Vibha Sharma
Tribune News Service
New Delhi, July 21
With variations in the southwest monsoon pattern becoming increasingly visible, India appears to be preparing to reset the schedule it has been following since 1941. A committee looking into the issue is finalising the report and changes in the June to September season may be effected as early as next year, said M Rajeevan, Secretary, Ministry of Earth Sciences, recently.
Head of IMD’s long-range weather forecast division in Pune DS Pai also spoke of such changes. The rainy season is the key to the country’s entire economy. But significant changes have been seen in the monsoon pattern in the past 10 years. This year, for example, though its official arrival date was June 1, it hit the mainland in Kerala on June 8. Weak and tardy in the initial days, its further progress was slowed down by cyclones in the Bay of Bengal and Arabian Sea, further causing delay in the sowing of kharif crops across the country. It is not just the onset and withdrawal dates, quantity and distribution of rains have also seen variation in the past few years.

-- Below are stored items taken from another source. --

Lemma new_spec sz (s : mstate heap) n junk asid variant :
  valid_sz sz -> room (ms_heap s) (S n) -> is_uw 64 junk ->
  exists o s' root,
    RV64MMU_new memalign sz junk asid variant s = Some (o, s') /\
    mmu_ptes o = K_VADDR_BASE + root /\
    pt_wf owns sz s' root {[root := max_level sz]} /\
    (forall va, translate sz (ms_mem s') root va = None) /\
    (forall vaddr size, range_free (sz := sz) root s' vaddr size) /\
    mmu_variant o = variant /\ getf (mmu_satp o) 0 44 = root / 4096 /\
    getf (mmu_satp o) 44 16 = u16 asid /\ getf (mmu_satp o) 60 4 = mmutype sz /\
    ms_low s' = ms_low s /\ room (ms_heap s') n.
Proof.
  intros Hsz Hroom Hj. unfold RV64MMU_new, mbind, M_bind, mret, M_ret, alignedMalloc.
  change (512 * 8) with 4096. destruct (memalign 4096 4096 (ms_heap s)) as [q h'] eqn:Eq.
  destruct (memalign_page _ _ _ _ Hroom Eq) as (Hqal & Hq0 & Hq1 & Hfr & _ & Hroom').
  assert (exists p, q = K_VADDR_BASE + p) as [p ->] by (exists (q - K_VADDR_BASE); lia).
  assert (Hpal : p mod 4096 = 0).
  { rewrite kvbase_val in Hqal.
    replace (0xFFFFFFC000000000 + p) with (p + 0xFFFFFFC000000 * 4096) in Hqal by lia.
    by rewrite Z.mod_add in Hqal by lia. }
  rewrite memset0_direct by (cbn; lia). rewrite mask_direct by lia.
  replace (K_VADDR_BASE + p - K_VADDR_BASE) with p by lia.
  destruct (new_root_wf sz s p h' Hsz Hpal) as [Hwf Hw]; [lia|lia|intros a Ha; apply Hfr; lia|].
  do 2 eexists. exists p. split; [reflexivity|]. cbn [mmu_ptes mmu_variant mmu_satp].
  split_and!; try done.
  - intros va. unfold translate. destruct (canonical sz va); [|done].
    cbn [upd_mem ms_mem] in *. by rewrite Hw, decode_empty.
  - intros vaddr size kb va Hkb _ _ _. do 3 eexists. split; [apply Hw|]. done.
  - unfold setPPN. change 4095 with (Z.ones 12). rewrite Z.land_ones by lia.
    change (2 ^ 12) with 4096. rewrite Hpal. cbn [negb Z.eqb snd].
    unfold satp_set_ppn, addr2page4K. fields. rewrite Z.shiftr_div_pow2 by lia.
    apply Z.mod_small. change (2 ^ 12) with 4096. unfold K_WINDOW in *.
    change (2 ^ 32) with 4294967296 in *. split; [apply Z.div_pos; lia|].
    apply Z.div_lt_upper_bound; lia.
  - unfold setPPN. destruct (negb _); cbn [snd]; unfold satp_set_ppn, RV64MMUBase_new, satp_set_mode, satp_set_asid;
      fields; apply Z.mod_small, uw_range; lia.
  - unfold setPPN. destruct (negb _); cbn [snd]; unfold satp_set_ppn, RV64MMUBase_new, satp_set_mode, satp_set_asid;
      fields; destruct Hsz as [->|[->| ->]]; done.
Qed.
(** Constructing an [RV64MMU], directly or by [fork] of an object of the same
    variant, succeeds when the
    allocator has a page left, yields a well-formed page table that translates
    nothing and on which every range is free, and prepares the satp value with
    the root page number, the paging mode and the ASID. *)
Theorem RV64MMU_new_correct sz (s : mstate heap) n junk asid o0 :
  valid_sz sz -> room (ms_heap s) (S n) -> is_uw 64 junk ->
  exists o s' root,
    RV64MMU_new memalign sz junk asid (mmu_variant o0) s = Some (o, s') /\
    fork memalign sz junk asid o0 s = Some (o, s') /\
    mmu_ptes o = K_VADDR_BASE + root /\
    pt_wf owns sz s' root {[root := max_level sz]} /\
    (forall va, translate sz (ms_mem s') root va = None) /\
    (forall vaddr size, range_free (sz := sz) root s' vaddr size) /\
    mmu_variant o = mmu_variant o0 /\ getf (mmu_satp o) 0 44 = root / 4096 /\
    getf (mmu_satp o) 44 16 = u16 asid /\ getf (mmu_satp o) 60 4 = mmutype sz /\
    ms_low s' = ms_low s /\ room (ms_heap s') n.
Proof.
  intros Hsz Hroom Hj.
  destruct (new_spec sz s n junk asid (mmu_variant o0) Hsz Hroom Hj) as (o & s' & root & E & H).
  exists o, s', root. split; [exact E|]. split; [exact E|exact H].
Qed.
End New.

The IMD admits while between 1988 and 2008, its forecasts were “qualitatively correct in 19 years (90% accuracy),” errors started creeping in later years. In 1994, 1997, 1999, 2002, 2004 and 2007, the forecast error (difference between actual rainfall and forecast rainfall) was more than 10%, it says. “It’s not possible to have cent per cent success for forecasts based on statistical models, ” it adds.